The 6'6" right-hander would spend some time away from the team in late August as the result of shoulder tendonitis and would sit out the postseason. He finished his professional debut campaign with nine saves and 31 relief points, which were both third in the league for 2006.
Like a lot of college pitchers, you did some starting and relieving while in school. It seemed you really found your niche in the closer's role at Boise, though. What can you tell us about the experience?
My season was what it was because I was a later round guy. I don't think they draft a lot of starters in those rounds. After spending last summer in the closer's role, it just felt like something I was meant to do on the baseball field. I like being able to throw more often by being in the bullpen.
You were described by the Cubs as someone who was very experienced for where you were at last season. What do you make of that comment?
It's nice to hear. At first, I took it as them saying that I was one of the older guys because I turn 23 in January. I talked to my dad about it and he gave me a better understanding of it. You see some guys that have a little bit of the pros in them regardless of whether they came out of high school or college. I could tell the kind of person I was last year. When I left Boise, I was a much different person. I think you have to attribute that to living your own life and being self-reliant. It was definitely very nice.
Tell us a little about your trip on the DL late in the year.
It was just a little tendonitis. I came down to Mesa to get an MRI and there was nothing structural or anything of real worry. Last year, I really didn't get a break from pitching. We had started fall ball in early September and I never really stopped throwing. I think my arm just got tired, but my main focus this whole offseason has been on doing more shoulder stuff than ever before.
What else are you doing this offseason to keep your arm in shape?

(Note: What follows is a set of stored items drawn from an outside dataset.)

(** X10: one call of analyze applies the model provider at most once,
    whatever the collaborators do: the provider's journal grows by at most
    one call, there is no retry; the invocations analyze records are
    exactly the calls the provider received, and watching the provider
    changes nothing else of the run. *)
Theorem provider_called_at_most_once {W Rec : Type} (rt : Runtime W Rec)
  (this : AgentService W Rec) (request : AnalyzeRequest) (user : AuthenticatedUser)
  (w : W) (l : list LlmCall) :
  exists calls,
    journal (analyze (spied_runtime rt) (spied this) request user (w, l))
      = (l ++ calls)%list /\
    length calls <= 1 /\
    llm_calls (events_of (analyze rt this request user w)) = map call_event calls /\
    result_of (analyze (spied_runtime rt) (spied this) request user (w, l))
      = result_of (analyze rt this request user w) /\
    events_of (analyze (spied_runtime rt) (spied this) request user (w, l))
      = events_of (analyze rt this request user w) /\
    fst (snd (fst (analyze (spied_runtime rt) (spied this) request user (w, l))))
      = snd (fst (analyze rt this request user w)).
Proof.
  destruct (analyze rt this request user w) as [[o w'] ev] eqn:Hrun.
  destruct (spied_analyze rt this request user w w' l o ev Hrun)
    as (calls & Hspied & Hev & Hshape).
  exists calls. rewrite Hspied. unfold journal, result_of, events_of. cbn [fst snd].
  repeat split; try assumption.
  destruct Hshape as [-> | [_ Hone]]; [simpl; lia |].
  destruct Hone as (members & locations & v1 & v2 & context & redacted & _ & _ & _ & _
                    & ->).
  simpl. lia.
Qed.

Lemma provider_called_only_if_allowed_witness :
  allowed (fst (preProcess Demo.guard " Hi" "test-auditor-1" 0)) = false /\
  journal (analyze (spied_runtime Demo.runtime) (spied (Demo.service Demo.healthy true))
             (Demo.ask " Hi") Demo.user (0, [])) = [] /\
  forall q c,
    ~ In (EvLlmAnalyze q c)
         (events_of (analyze Demo.runtime (Demo.service Demo.healthy true)
                       (Demo.ask " Hi") Demo.user 0)).
Proof.
  split; [reflexivity |].
  apply (proj2 (provider_called_only_if_allowed Demo.runtime
                  (Demo.service Demo.healthy true) (Demo.ask " Hi") Demo.user 0 [])).
  reflexivity.
Defined.

Lemma raw_question_returned_sanitized_sent_witness :
  preProcess Demo.guard "  What drives dropout?" "test-auditor-1" 0 = (Demo.accepted, 1) /\
  allowed Demo.accepted = true /\
  (exists i,
      result_of (analyze Demo.runtime (Demo.service Demo.failing false)
                   (Demo.ask "  What drives dropout?") Demo.user 0) = Ret i /\
      i_question i = "  What drives dropout?") /\
  (forall c,
      In c (journal (analyze (spied_runtime Demo.runtime)
                       (spied (Demo.service Demo.failing false))
                       (Demo.ask "  What drives dropout?") Demo.user (0, []))) ->
      In c [] \/ call_question c = Some "What drives dropout?").
Proof.
  split; [reflexivity |]. split; [reflexivity |].
  apply (proj1 raw_question_returned_sanitized_sent nat Demo.Rec Demo.runtime
           (Demo.service Demo.failing false)
           (Demo.ask "  What drives dropout?") Demo.user 0 1 Demo.accepted []
           eq_refl eq_refl).
Defined.

Lemma provider_context_is_redacted_witness :
  In (mkLlmCall (Some "What drives dropout?") Demo.redacted None)
     (journal (analyze (spied_runtime Demo.runtime)
                 (spied (Demo.service Demo.healthy true))
                 (Demo.ask "  What drives dropout?") Demo.user (0, []))) /\
  (In (mkLlmCall (Some "What drives dropout?") Demo.redacted None) [] \/
   exists members locations w1 w2 w3 context,
     w1 = snd (preProcess Demo.guard "  What drives dropout?" "test-auditor-1" 0) /\
     search (membershipSearch (Demo.service Demo.healthy true))
       (mkSearchQuery 100) Demo.user w1 = (Ret members, w2) /\
     search (locationsSearch (Demo.service Demo.healthy true))
       (mkSearchQuery 50) Demo.user w2 = (Ret locations, w3) /\
     buildContext Demo.runtime members locations (Demo.ask "  What drives dropout?")
       = Ret context /\
     redact (redactionService (Demo.service Demo.healthy true)) context
       = Ret Demo.redacted /\
     (None : option string) = None).
Proof.
  assert (H : In (mkLlmCall (Some "What drives dropout?") Demo.redacted None)
                (journal (analyze (spied_runtime Demo.runtime)
                            (spied (Demo.service Demo.healthy true))
                            (Demo.ask "  What drives dropout?") Demo.user (0, [])))).
  { vm_compute. left. reflexivity. }
  split; [exact H |].
  apply (provider_context_is_redacted Demo.runtime (Demo.service Demo.healthy true)
           (Demo.ask "  What drives dropout?") Demo.user 0 [] _ H).
Defined.

End AgentFacts.

Module BreakerFacts.

Import Breaker.
Local Open Scope Z_scope.

(** ** Properties of the provider *)

Lemma getState_open {W} (this : CircuitBreakerProvider W) :
  getState this = "open" <-> state (breaker this) = OPEN.
Proof.
  unfold getState, halfOpen, opened.
  destruct (state (breaker this)); split; intros H; try reflexivity; discriminate.
Qed.

(** C8: the defaults are timeout 30000, errorThresholdPercentage 50,
    resetTimeout 30000 and volumeThreshold 3; for every options record given
    to the constructor (or none), each of the four settings of the breaker is
    the value of the field when options has it and the default otherwise;
    the factory of agent.module.ts sets timeout and resetTimeout and leaves
    the other two to their defaults. *)
Theorem options_override_defaults {W} (p : LLMProvider W)
  (opts : option CircuitBreakerOptions) :
  let merged := options (breaker (fst (new_CircuitBreakerProvider p opts))) in
  (opt_timeout defaults = number 30000 /\
   opt_errorThresholdPercentage defaults = number 50 /\
   opt_resetTimeout defaults = number 30000 /\
   opt_volumeThreshold defaults = number 3) /\
  (opt_timeout merged =
     match opts with
     | Some {| timeout := Some v |} => v
     | _ => number 30000
     end /\
   opt_errorThresholdPercentage merged =
     match opts with
     | Some {| errorThresholdPercentage := Some v |} => v
     | _ => number 50
     end /\
   opt_resetTimeout merged =
     match opts with
     | Some {| resetTimeout := Some v |} => v
     | _ => number 30000
     end /\
   opt_volumeThreshold merged =
     match opts with
     | Some {| volumeThreshold := Some v |} => v
     | _ => number 3
     end) /\
  (forall t r : option Z,
     options (breaker (fst (new_CircuitBreakerProvider p (Some (factory_options t r)))))
     = {| opt_timeout := number (num_or t 30000);
          opt_errorThresholdPercentage := number 50;
          opt_resetTimeout := number (num_or r 30000);
          opt_volumeThreshold := number 3 |}).
Proof.
  simpl. split; [repeat split |]. split; [| reflexivity].
  destruct opts as [[[t|] [e|] [r|] [v|]]|]; simpl; repeat split.
Qed.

They've given us a great throwing program. There are some different things you can do every day, whether it's distance-running or the whole agility program. My back and shoulders have never felt this strong. I've also been doing a little more cross-training on the bikes.
Tell us a little about your repertoire.
Being a former starter, you have more pitches just by nature of the role. I have a changeup and a slider that's more of a curve and goes up to 87 or 88 (mph). I also have a splitfinger-forkball thing going that I'm going to make a point to develop next spring. I never really needed it this past year. It's just that the fastball and slider were pretty much effective enough. I tried using the changeup a little more at the end, but I don't even think they want me having too many pitches in that late-relief role. I've obviously never faced a major league hitter, but it seems like for just one inning, you can get by with just two pitches.
Would you ever consider going back to starting now that you've had some early success closing?
I liked the bullpen. I had always been a starter since little league, but I just struggled last year at Cal. I don't want to make it sound like I'm running away from the adversity that last year offered. With my mentality and approach to the game, though, I love being out there in the late innings. There's something on the line and you know you can directly affect the outcome of the game. When a closer gets the ball in his hand, he has the definitive opportunity to make or break the game. I really feed off that and I just love it. You get that little adrenaline rush going. I've never done drugs, but it's probably like a drug!
Coming off the year you had at Cal, did you surprise yourself with the results you put up at Boise?
Oh, no, definitely not. I knew all along what I had to do. When I was drafted in the 26th round, I had to swallow my pride a little. I think some people expected me to be a mediocre pitcher. When I signed, I said that I was going to show these guys. I wanted to show everyone that passed on me for 25 rounds who I was and the kind of player that I truly am. My last season at Cal was not representative of who I am and how I play. Going out and showing what I can do, I felt maybe I gave them a glimpse. There's still a lot more to do and it was a good summer in Boise, but the reality is I probably haven't done anything yet.
Looking at your numbers, you averaged one walk per two innings and notched 13 strikeouts for the season. Did you hope or expect to have more strikeouts?
As a closer, I guess they want you to strike out two batters an inning or even three. My first day there, (Boise pitching coach) David Rosario showed me a new grip. It didn't change the velocity of my fastball, but it added some real sink to it. I had no problem getting groundballs. I'm not sure if it's a stat, but my groundball to flyball ratio had to be about 80 to 20. As for the strikeouts, it's like what they say in "Bull Durham": Strikeouts are fascist, groundballs are more democratic. It was a good thing, because I broke a lot of bats with my pitches last year. I guess that's a sign that you're either fooling them or at least you have something that's working.
Since you're relatively new to the Cubs' system, just for fun, tell us something about you that doesn't get put on the stats page or in the profiles for all the media guides.
These are always the hard ones to answer, because you don't know how many people are out there just sitting around wondering something cool that I do. But, I'd like to be a pilot one day and learn how to fly.